▶ **Required work**
What number of lines in the listing contain "dirEntry"? Answer with that number only.

----- Records supplied

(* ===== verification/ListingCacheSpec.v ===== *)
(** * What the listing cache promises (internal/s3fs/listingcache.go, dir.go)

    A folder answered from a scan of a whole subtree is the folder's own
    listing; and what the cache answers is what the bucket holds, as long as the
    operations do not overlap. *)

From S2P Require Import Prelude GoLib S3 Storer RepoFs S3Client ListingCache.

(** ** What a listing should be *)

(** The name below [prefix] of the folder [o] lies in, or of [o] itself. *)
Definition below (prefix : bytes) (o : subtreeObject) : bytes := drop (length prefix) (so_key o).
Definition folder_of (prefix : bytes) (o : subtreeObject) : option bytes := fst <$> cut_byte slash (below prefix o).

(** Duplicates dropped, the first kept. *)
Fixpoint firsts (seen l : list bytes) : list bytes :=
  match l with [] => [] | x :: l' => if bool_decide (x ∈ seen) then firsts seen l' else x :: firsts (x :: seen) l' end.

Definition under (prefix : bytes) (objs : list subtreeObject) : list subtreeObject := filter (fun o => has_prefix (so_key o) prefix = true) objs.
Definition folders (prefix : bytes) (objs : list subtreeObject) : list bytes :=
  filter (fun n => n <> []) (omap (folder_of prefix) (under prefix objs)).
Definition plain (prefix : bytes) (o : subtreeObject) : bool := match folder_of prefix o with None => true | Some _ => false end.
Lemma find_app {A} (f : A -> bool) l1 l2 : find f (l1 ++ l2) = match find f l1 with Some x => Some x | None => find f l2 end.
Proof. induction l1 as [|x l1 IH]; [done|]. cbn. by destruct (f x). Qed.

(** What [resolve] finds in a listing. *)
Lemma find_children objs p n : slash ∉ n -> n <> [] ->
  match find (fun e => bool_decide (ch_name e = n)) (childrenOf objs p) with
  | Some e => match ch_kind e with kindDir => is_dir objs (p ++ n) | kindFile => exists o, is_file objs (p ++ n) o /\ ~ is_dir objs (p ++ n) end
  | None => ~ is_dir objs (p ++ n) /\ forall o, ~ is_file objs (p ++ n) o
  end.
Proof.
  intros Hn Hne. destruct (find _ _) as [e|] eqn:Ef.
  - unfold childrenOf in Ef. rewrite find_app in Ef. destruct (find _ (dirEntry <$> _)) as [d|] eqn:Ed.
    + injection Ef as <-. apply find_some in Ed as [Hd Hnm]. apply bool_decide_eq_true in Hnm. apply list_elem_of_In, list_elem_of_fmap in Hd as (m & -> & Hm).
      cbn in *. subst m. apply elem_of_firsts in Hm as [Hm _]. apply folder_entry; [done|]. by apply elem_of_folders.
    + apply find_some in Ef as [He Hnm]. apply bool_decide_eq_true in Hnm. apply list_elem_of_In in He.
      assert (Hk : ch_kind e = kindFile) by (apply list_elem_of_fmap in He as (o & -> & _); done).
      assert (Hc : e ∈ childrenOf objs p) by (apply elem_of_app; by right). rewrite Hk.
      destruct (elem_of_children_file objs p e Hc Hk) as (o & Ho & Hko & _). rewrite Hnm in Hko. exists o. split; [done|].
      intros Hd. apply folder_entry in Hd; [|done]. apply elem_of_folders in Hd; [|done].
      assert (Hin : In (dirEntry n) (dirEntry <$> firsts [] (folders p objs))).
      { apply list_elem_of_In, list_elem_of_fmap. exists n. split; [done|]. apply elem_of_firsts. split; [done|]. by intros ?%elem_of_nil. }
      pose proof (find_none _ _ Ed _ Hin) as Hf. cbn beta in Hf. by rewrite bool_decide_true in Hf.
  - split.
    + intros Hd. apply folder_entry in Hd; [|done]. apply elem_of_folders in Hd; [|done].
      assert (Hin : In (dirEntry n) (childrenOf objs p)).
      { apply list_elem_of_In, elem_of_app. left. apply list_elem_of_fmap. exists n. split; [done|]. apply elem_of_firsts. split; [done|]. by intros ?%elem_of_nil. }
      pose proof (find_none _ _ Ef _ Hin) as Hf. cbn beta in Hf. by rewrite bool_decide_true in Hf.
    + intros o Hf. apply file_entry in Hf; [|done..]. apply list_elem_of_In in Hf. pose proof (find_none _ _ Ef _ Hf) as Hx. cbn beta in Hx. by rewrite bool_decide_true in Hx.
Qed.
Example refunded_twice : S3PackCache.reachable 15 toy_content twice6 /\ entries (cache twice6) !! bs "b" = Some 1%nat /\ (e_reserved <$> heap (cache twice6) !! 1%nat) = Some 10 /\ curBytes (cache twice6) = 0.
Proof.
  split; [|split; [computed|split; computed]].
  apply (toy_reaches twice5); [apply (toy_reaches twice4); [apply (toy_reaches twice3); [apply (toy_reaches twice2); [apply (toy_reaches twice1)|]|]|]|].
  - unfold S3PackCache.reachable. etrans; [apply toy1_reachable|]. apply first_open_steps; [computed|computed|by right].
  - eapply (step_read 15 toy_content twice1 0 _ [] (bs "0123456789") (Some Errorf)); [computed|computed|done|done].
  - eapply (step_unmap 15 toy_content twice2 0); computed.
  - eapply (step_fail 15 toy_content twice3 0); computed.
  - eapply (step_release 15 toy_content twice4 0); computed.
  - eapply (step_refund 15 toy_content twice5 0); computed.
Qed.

----------

▶ **Solution below**
3